The problem → Up to and including the line containing "split_and!.", please reproduce the lines of the listing below, starting from the top.

::::

(** C20: Concurrency limits: over a whole pass, whatever tasks there are, the claims
    counted for an Agent, a pool, a source connection and a dataset end at most at
    the larger of what they started with and the configured limit: the Agent's
    slots times its capacity, the pool's, the connection's (the greatest of its
    tables') and the dataset's maximum. *)
Theorem dispatch_limits_hold ip_address value c hb miss hosts profile_id ms tasks f n d n' d' f' :
  placement_from_dict ip_address value = Ok c -> enabled c = true ->
  reachable hb miss hosts (with_active profile_id c) f ->
  foldM (dispatch_task q sc ms) (n, d) tasks f = (Ok (n', d'), f') ->
  (forall k a, odict_get k (rg_agents (fl_registry f)) = Some a ->
     count (n_agents n') k <= Z.max (count (n_agents n) k) (Z.max 1 (sc_max_inflight sc * capacity_of a)))
  /\ (forall id pool l, pc_pools c !! id = Some pool -> mp_max_concurrency pool = Some l ->
     count (n_pools n') id <= Z.max (count (n_pools n) id) l)
  /\ (forall conn l, (forall table, exists l', po_source_max_concurrency (policy_for c conn table) = Some l' /\ l' <= l) ->
     count (n_sources n') conn <= Z.max (count (n_sources n) conn) l)
  /\ (forall conn table l, po_max_concurrency (policy_for c conn table) = Some l ->
     count (n_datasets n') (dataset_scope c conn table)
     <= Z.max (count (n_datasets n) (dataset_scope c conn table)) l).
Proof.
  intros Hc Hen Hreach Hd. apply placement_from_dict_ok in Hc. apply reachable_ok in Hreach as [Hr Hplace].
  destruct (dispatch_loop _ _ _ _ _ _ _ _ Hr Hd) as [_ Hrtc].
  split_and!.
  - intros k a Hk. eapply (count_bounded (fun m => count (n_agents m) k)); [|exact Hrtc].
    intros m m' (r & (Hok & _ & Hsame) & t & g & members & k' & a' & from & until & [Hable _ _ _ _ _] & ->). cbn [counted n_agents].
    destruct Hable as [Hreg _ _ _ _ Hshard Hroom]. rewrite (ok_key _ _ _ (agents_ok_get _ _ _ _ Hok Hreg)), count_one_at.
    destruct (decide (k' = k)) as [->|]; [right|by left]. split; [done|].
    specialize (Hsame k). rewrite Hk, Hreg in Hsame. inversion Hsame as [x y [Hcl _]|]; subst.
    assert (capacity_of a = capacity_of a') as -> by (unfold capacity_of; by rewrite Hcl).
    destruct (owner_shard g _ _) as [s|] eqn:Hs; [destruct (Hshard s eq_refl)|specialize (Hroom eq_refl)]; lia.
  - intros id pool l Hpool Hl. eapply (count_bounded (fun m => count (n_pools m) id)); [|exact Hrtc].
    intros m m' (r & (_ & Hpl & _) & t & g & members & k' & a' & from & until & [_ _ _ _ _ Hfit] & ->). cbn [counted n_pools]. rewrite Hpl, Hplace in Hfit.
    destruct (truthy_str _); [|by left]. rewrite count_one_at. destruct (decide _) as [<-|]; [right|by left]. split; [done|].
    destruct (Hfit Hen) as [pool' Hf]. pose proof (fits_pool _ _ _ _ _ _ _ Hf) as E. cbn [with_active pc_pools] in E. rewrite Hpool in E. injection E as <-.
    pose proof (fits_pool_limit _ _ _ _ _ _ _ Hf) as Hu. rewrite Hl in Hu. by apply under_lt.
  - intros conn l Hl. eapply (count_bounded (fun m => count (n_sources m) conn)); [|exact Hrtc].
    intros m m' (r & (_ & Hpl & _) & t & g & members & k' & a' & from & until & [_ _ _ _ _ Hfit] & ->). cbn [counted n_sources]. rewrite Hpl, Hplace in Hfit.
    rewrite count_one_at. destruct (decide _) as [<-|]; [right|by left]. split; [done|].
    destruct (Hfit Hen) as [pool' Hf]. pose proof (fits_source_limit _ _ _ _ _ _ _ Hf) as Hu.
    destruct (Hl (mt_source_table t)) as (l' & El & ?). cbn in Hu. change (policy_for (with_active profile_id c)) with (policy_for c) in Hu. rewrite El in Hu. apply under_lt in Hu. lia.
  - intros conn table l Hl. eapply (count_bounded (fun m => count (n_datasets m) (dataset_scope c conn table))); [|exact Hrtc].
    intros m m' (r & (_ & Hpl & _) & t & g & members & k' & a' & from & until & [_ _ _ _ _ Hfit] & ->). cbn [counted n_datasets]. rewrite Hpl, Hplace in *.
    rewrite count_one_at. destruct (decide _) as [E|]; [right|by left]. split; [done|].
    destruct (Hfit Hen) as [pool' Hf]. pose proof (fits_dataset_limit _ _ _ _ _ _ _ Hf) as Hu.
    change (dataset_scope (with_active profile_id c)) with (dataset_scope c) in Hu, E.
    change (policy_for (with_active profile_id c)) with (policy_for c) in Hu.
    rewrite E, <- (scope_policy _ _ _ _ _ (config_table_names _ Hc) E), Hl in Hu. by apply under_lt.
Qed.
End claims.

::::

Answer for this exercise →
(** C20: Concurrency limits: over a whole pass, whatever tasks there are, the claims
    counted for an Agent, a pool, a source connection and a dataset end at most at
    the larger of what they started with and the configured limit: the Agent's
    slots times its capacity, the pool's, the connection's (the greatest of its
    tables') and the dataset's maximum. *)
Theorem dispatch_limits_hold ip_address value c hb miss hosts profile_id ms tasks f n d n' d' f' :
  placement_from_dict ip_address value = Ok c -> enabled c = true ->
  reachable hb miss hosts (with_active profile_id c) f ->
  foldM (dispatch_task q sc ms) (n, d) tasks f = (Ok (n', d'), f') ->
  (forall k a, odict_get k (rg_agents (fl_registry f)) = Some a ->
     count (n_agents n') k <= Z.max (count (n_agents n) k) (Z.max 1 (sc_max_inflight sc * capacity_of a)))
  /\ (forall id pool l, pc_pools c !! id = Some pool -> mp_max_concurrency pool = Some l ->
     count (n_pools n') id <= Z.max (count (n_pools n) id) l)
  /\ (forall conn l, (forall table, exists l', po_source_max_concurrency (policy_for c conn table) = Some l' /\ l' <= l) ->
     count (n_sources n') conn <= Z.max (count (n_sources n) conn) l)
  /\ (forall conn table l, po_max_concurrency (policy_for c conn table) = Some l ->
     count (n_datasets n') (dataset_scope c conn table)
     <= Z.max (count (n_datasets n) (dataset_scope c conn table)) l).
Proof.
  intros Hc Hen Hreach Hd. apply placement_from_dict_ok in Hc. apply reachable_ok in Hreach as [Hr Hplace].
  destruct (dispatch_loop _ _ _ _ _ _ _ _ Hr Hd) as [_ Hrtc].
  split_and!.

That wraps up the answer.